Create a "StuckAtConstant" model that sticks at a custom constant of 1.5.

sacanom = syntheticAnomaly("StuckAtConstant",Type="Custom",Value=1.5);

Combine the anomalies into a vector so that they can be injected together into a time series.

anomvec = [noiseanom sacanom]
anomvec = 
1×2 AnomalyTypes:

 NoiseAnomaly, StuckAtConstantAnomaly

Load and plot the healthy single-variable time series channel1, which serves as the injection target.

load HealthySineWaveU channel1

Plot the time series.

plot(channel1)
title("Healthy Time Series")

Figure contains an axes object. The axes object with title Healthy Time Series contains an object of type line.
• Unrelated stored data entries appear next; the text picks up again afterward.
(** * Craigslist vehicle records: CSV-in-zip to database migration

    A shallow embedding of [helper_funcs.py] and the properties of its
    field normalizers, of the streaming record reader and of the batching
    migration driver.

    Conventions of the embedding:
    - a Python [str] is a [string]; its characters are the code points
      0..255, on which [str.strip] and the regular expression class [\d]
      are modelled exactly;
    - a Python [int] is a [Z]; [int()] of a string keeps the limit that
      CPython sets on the number of digits;
    - a Python [dict] keyed by column names is a [gmap string Value];
    - exceptions are values of [Exn], carried in the left summand of a sum;
    - the decoded CSV entry is the list of rows that [csv.reader] produces,
      header row first: the archive is taken to open, to decode and to
      parse without error. *)

From Stdlib Require Import ZArith Ascii String List Lia.
From Stdlib Require Import DecimalString DecimalPos.
From stdpp Require Import base option list strings gmap fin_maps.

Local Open Scope string_scope.
Local Open Scope Z_scope.
Local Open Scope list_scope.

(** ** Python values and exceptions *)

(** The values a cell of a record dict can hold: [None], a [str] or an [int]. *)
Inductive Value : Type :=
  | VNone
  | VStr (s : string)
  | VInt (n : Z).

Inductive Exn : Type :=
  | AttributeError
  | TypeError
  | ValueError
  | KeyError (key : string)
  | RuntimeError.

#[global] Instance Value_eq_dec : EqDecision Value.
Proof. solve_decision. Defined.

#[global] Instance Exn_eq_dec : EqDecision Exn.
Proof. solve_decision. Defined.

Abbreviation NormalizedRow := (gmap string Value).

(** ** Field Normalizer *)

Module FieldNormalizer.

(** [str.isspace] on the code points 0..255: TAB, LF, VT, FF, CR, the
    separators FS, GS, RS, US, SPACE, NEL and NO-BREAK SPACE. *)
Definition is_space (c : ascii) : bool :=
  let n := Z.of_N (N_of_ascii c) in
  ((9 <=? n) && (n <=? 13)) || ((28 <=? n) && (n <=? 32))
  || (n =? 133) || (n =? 160).

(** [\d] on the code points 0..255: the ASCII digits. *)
Definition is_digit (c : ascii) : bool :=
  let n := Z.of_N (N_of_ascii c) in (48 <=? n) && (n <=? 57).

Definition digit_value (c : ascii) : Z := Z.of_N (N_of_ascii c) - 48.

Fixpoint lstrip (s : string) : string :=
  match s with
  | EmptyString => EmptyString
  | String c s' => if is_space c then lstrip s' else s
  end.

Fixpoint rstrip (s : string) : string :=
  match s with
  | EmptyString => EmptyString
  | String c s' =>
      match rstrip s' with
      | EmptyString => if is_space c then EmptyString else String c EmptyString
      | t => String c t
      end
  end.

(** [str.strip()] without argument. *)
Definition strip (s : string) : string := rstrip (lstrip s).

(** [input_str = input_str.strip(); return input_str if input_str != "" else None] *)
Definition strip_strings_and_replace_empty_strings_with_none
    (input_str : string) : Value :=
  let input_str := strip input_str in
  if decide (input_str ≠ "") then VStr input_str else VNone.

(** The same function called on an arbitrary Python value: only a [str]
    has the method [strip]; the attribute lookup fails on [None] and on
    an [int]. *)
Definition call_strip_strings_and_replace_empty_strings_with_none
    (input_str : Value) : Exn + Value :=
  match input_str with
  | VStr s => inr (strip_strings_and_replace_empty_strings_with_none s)
  | VNone | VInt _ => inl AttributeError
  end.

(** The longest prefix of decimal digits. *)
Fixpoint leading_digits (s : string) : string :=
  match s with
  | EmptyString => EmptyString
  | String c s' => if is_digit c then String c (leading_digits s') else EmptyString
  end.

(** [match(r"(\d+)", s)]: the match is anchored at position 0 and [\d+] is
    greedy; the result is group 1 of the match object, or [None]. *)
Definition re_match_digits (s : string) : option string :=
  match leading_digits s with
  | EmptyString => None
  | ds => Some ds
  end.

Fixpoint int_acc (acc : Z) (ds : string) : Z :=
  match ds with
  | EmptyString => acc
  | String c ds' => int_acc (10 * acc + digit_value c) ds'
  end.

(** The greatest number of digits of a string that [int] converts: the
    default of CPython ([sys.int_info.default_max_str_digits]), which the
    source does not change. *)
Definition int_max_str_digits : Z := 4300.

(** [int(ds)] on a string of decimal digits: the value of the digits, read
    from the left; [ValueError] on a string of more digits than the limit. *)
Definition int (ds : string) : Exn + Z :=
  if Z.of_nat (String.length ds) <=? int_max_str_digits
  then inr (int_acc 0 ds)
  else inl ValueError.

Definition extract_cylinders_int_value_from_cylinders_str
    (cylinders_str : Value) : Exn + Value :=
  match cylinders_str with
  | VNone => inr VNone
  | VStr s =>
      match re_match_digits s with
      | Some group1 =>
          match int group1 with
          | inr n => inr (VInt n)
          | inl e => inl e
          end
      | None => inr VNone
      end
  | VInt _ => inl TypeError
  end.

(** A string made of decimal digits only. *)
Fixpoint all_digits (ds : string) : bool :=
  match ds with
  | EmptyString => true
  | String c ds' => is_digit c && all_digits ds'
  end.

End FieldNormalizer.

Import FieldNormalizer.

(** ** Streaming Record Reader *)

Module Reader.

(** [dict(pairs)]: pairs are inserted from left to right, so of two pairs
    with the same key the later one gives the value. *)
Definition dict (pairs : list (string * Value)) : NormalizedRow :=
  fold_left (fun d kv => <[kv.1 := kv.2]> d) pairs ∅.

(** The body of the [for] loop of the generator, up to the [yield]:
    [[
      line = map(strip_strings_and_replace_empty_strings_with_none, line)
      line_record_dict = dict(zip(csv_headers, line))
      line_record_dict["cylinders"] = extract_cylinders_int_value_from_cylinders_str(
          line_record_dict["cylinders"])
    ]]
    [zip] stops at the shorter of its arguments; subscripting a dict with a
    key it does not hold raises [KeyError]. *)
Definition normalize_line (csv_headers line : list string) : Exn + NormalizedRow :=
  let line := map strip_strings_and_replace_empty_strings_with_none line in
  let line_record_dict := dict (zip csv_headers line) in
  match line_record_dict !! "cylinders" with
  | None => inl (KeyError "cylinders")
  | Some cylinders_str =>
      match extract_cylinders_int_value_from_cylinders_str cylinders_str with
      | inr cylinders => inr (<["cylinders" := cylinders]> line_record_dict)
      | inl e => inl e
      end
  end.

(** The generator object returned by
    [create_csv_records_iterator_from_zip_file]. Its body runs only when
    [next] is called: it is created unstarted, holding the rows of the CSV
    entry; once started it is suspended at the [yield], holding the
    headers and the lines not read yet; it is closed after it returned or
    raised. *)
Inductive Generator : Type :=
  | Created (csv_rows : list (list string))
  | Suspended (csv_headers : list string) (csv_reader : list (list string))
  | Closed.

(** What [next(generator)] gives its caller. *)
Inductive Next : Type :=
  | Yield (line_record_dict : NormalizedRow)
  | StopIteration
  | Raise (e : Exn).

(** [for line in csv_reader: ...; yield line_record_dict] resumed from its
    head. *)
Definition resume (csv_headers : list string) (csv_reader : list (list string))
    : Next * Generator :=
  match csv_reader with
  | [] => (StopIteration, Closed)
  | line :: csv_reader' =>
      match normalize_line csv_headers line with
      | inr line_record_dict => (Yield line_record_dict, Suspended csv_headers csv_reader')
      | inl e => (Raise e, Closed)
      end
  end.

(** [next(csv_lines_iterator)]. On an entry without any row,
    [csv_headers = next(csv_reader)] raises [StopIteration] inside the
    generator body, which the generator turns into a [RuntimeError]. *)
Definition next (g : Generator) : Next * Generator :=
  match g with
  | Created [] => (Raise RuntimeError, Closed)
  | Created (csv_headers :: csv_reader) => resume csv_headers csv_reader
  | Suspended csv_headers csv_reader => resume csv_headers csv_reader
  | Closed => (StopIteration, Closed)
  end.

Definition create_csv_records_iterator_from_zip_file
    (csv_rows : list (list string)) : Generator :=
  Created csv_rows.

(** A generator that has not started behaves as one suspended before its
    first line. *)
Definition started (g : Generator) : Generator :=
  match g with
  | Created (csv_headers :: csv_reader) => Suspended csv_headers csv_reader
  | _ => g
  end.

(** The lines that a generator has still to read. *)
Definition remaining (g : Generator) : list (list string) :=
  match g with
  | Created (_ :: csv_reader) => csv_reader
  | Suspended _ csv_reader => csv_reader
  | _ => []
  end.

End Reader.

Import Reader.

(** ** Migration Driver *)

Module Driver.

Section Driver.

(** The record class of [models.py] and the validation error of the
    validation library are not part of [helper_funcs.py]: the driver is
    modelled over any type of validated records, any type of validation
    errors and any validator. *)
Context {CraigslistVehicleRecord PydanticValidationError : Type}.

(** [validate_craigslist_vehicle_record_dict]: the validated record, or the
    [PydanticValidationError] it raises. *)
Variable validate_craigslist_vehicle_record_dict :
  NormalizedRow -> PydanticValidationError + CraigslistVehicleRecord.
Inject the anomalies into channel1. For example repeatability, specify starting positions for the two anomalies.

[channel1_anom,labels] = injectAnomaly(anomvec,channel1,WindowStart=[185 1080]);

The resulting signal is channel1_anom. The labels output identifies where the anomalies are injected.

ianom = find(labels==1);
ianom(1:8)
ans = 8×1

   185
   186
   187
   188
   189
   190
   191
   192

plot(channel1_anom)

Figure contains an axes object. The axes object contains an object of type line.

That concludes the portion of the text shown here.